Стефанелло Колонна и два другие барона, беспечно прислонясь к спинкам стульев, сидели вокруг стола в углублении окна, из которого был виден тот самый ландшафт, оканчивающийся темными башнями Рима, которым некогда любовались Аннибал и Пирр в этой самой крепости.
Стефанелло, пребывая в первом цвете молодости, уже носил на своем безбородом лице те следы, которые обычно оставляются пороками и страстями в зрелые годы. Черты его лица имели ту же форму, что и черты старого Стефана; в их чистом, резком, аристократическом контуре можно было заметить ту правильную и грациозную симметрию, которую природа передает по наследству из поколения в поколение; но лицо было изнурено и худощаво. Возле него сидели (примиренные общей ненавистью к одному лицу) наследственные враги дома Колоннов: нежные, но хитрые и лукавые черты Луки ди Савелли составляли контраст с широким станом и свирепой физиономией князя Орсини.
Молодой глава Колоннов встал и принял своего кузена с некоторым радушием.
– Добро пожаловать, дорогой Адриан, – сказал он. – Вы приехали вовремя, чтобы помочь нам своим, хорошо известным, военным искусством. Как вы думаете: выдержим ли мы продолжительную осаду, если этот дерзкий плебей отважится на нее? Вы узнаете наших друзей Орсини и Савелли?
Говоря это, Стефанелло беспечно развалился на стуле, и пронзительный женский голос Савелли принял участие в разговоре.
– Я желал бы, благородный синьор, чтобы вы приехали несколькими часами раньше, нам еще до сих пор весело от воспоминаний – ха, ха, ха!
– О, превосходно, – вскричал Стефанелло, присоединяясь к этому хохоту, – наш кузен много потерял. Знаете, Адриан, что этот негодяй, которого папа имел бесстыдство сделать сенатором, осмелился, не далее как вчера, послать к нам холопа, которого он называл своим посланником!
– Если бы вы видели его плащ, синьор Адриан, – вмешался Савелли. – Это был красный бархат, вышитый золотом, с гербом Рима! Мы скоро, однако, попортили это щеголеватое платье.
– Как! – вскричал Адриан. – Надеюсь, вы не нанесли оскорбления герольду?
– Герольду, говоришь ты? – вскричал Стефанелло, нахмурившись до такой степени, что глаз его почти не было видно. – Право иметь герольдов принадлежит только государям и баронам.

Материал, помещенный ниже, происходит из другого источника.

(** * weird-trt-thing: the fuzzer of [fuzzer.cc]

    A shallow embedding of [src/fuzzer.cc] and the properties of its
    tensor-size computation, of its pinned-buffer fill and of the order in
    which [main] drives the two execution contexts.

    Conventions.
    - C++ [int] and [int32_t] are [Z] with the two's-complement wrap-around
      written out ([wrap_int]); [size_t] and [uint64_t] are [Z] reduced modulo
      [2^64].  As in CompCert's semantics of C, signed arithmetic wraps, while
      an access outside an array and a remainder by zero have no defined
      result ([Undefined]).
    - A C++ exception that propagates is the outcome [Throw]; [std::abort()]
      is [Abort].  [main] has no handler, so either one ends the process.
    - TensorRT and the CUDA runtime are external: what they answer is given by
      a [Platform], and every call made to them is an event of the trace.
    - Left out: the destructors an unwinding exception would run ([main]
      catches nothing).
    - The program is [WithMoves.main], with [WithMoves.set_io]: there the
      moves [std::vector] makes when it grows are followed.  The plain
      [set_io] and [main] are the same code run with vectors that never
      have to move an element; they serve as the reference [WithMoves] is
      compared with, and nothing else is stated about them. *)

From Stdlib Require Import ZArith List String Bool Lia.
Import ListNotations.
Local Open Scope Z_scope.

(** ** Machine integers *)

Module Machine.

(** A value stored in a 32-bit signed [int]. *)
Definition wrap_int (z : Z) : Z := (z + 2 ^ 31) mod 2 ^ 32 - 2 ^ 31.

(** Conversion to [size_t] (64-bit unsigned). *)
Definition to_size_t (z : Z) : Z := z mod 2 ^ 64.

(** A value stored in a [uint64_t]. *)
Definition wrap_uint64 (z : Z) : Z := z mod 2 ^ 64.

– Что же вы сделали? – спросил Адриан холодно.
– Велел нашим свинопасам искупать его во рву и отвести ему на ночь жилище в тюрьме, чтобы просушиться.
– А сегодня утром – ха, ха, ха! – добавил Савелли, – мы велели привести его сюда и вырвали у него зубы один за другим. Желал бы я, чтобы вы слышали, как он жалобно просил о пощаде!
Адриан быстро встал и ударил по столу стальным нарукавником.
– Стефанелло Колонна, – сказал он, покраснев от гнева, – отвечайте мне: действительно ли вы осмелились нанести такой неизгладимый позор имени, которое мы оба носим? Вы не отвечаете! Дом Колонны! Неужели ты можешь иметь подобного человека своим представителем!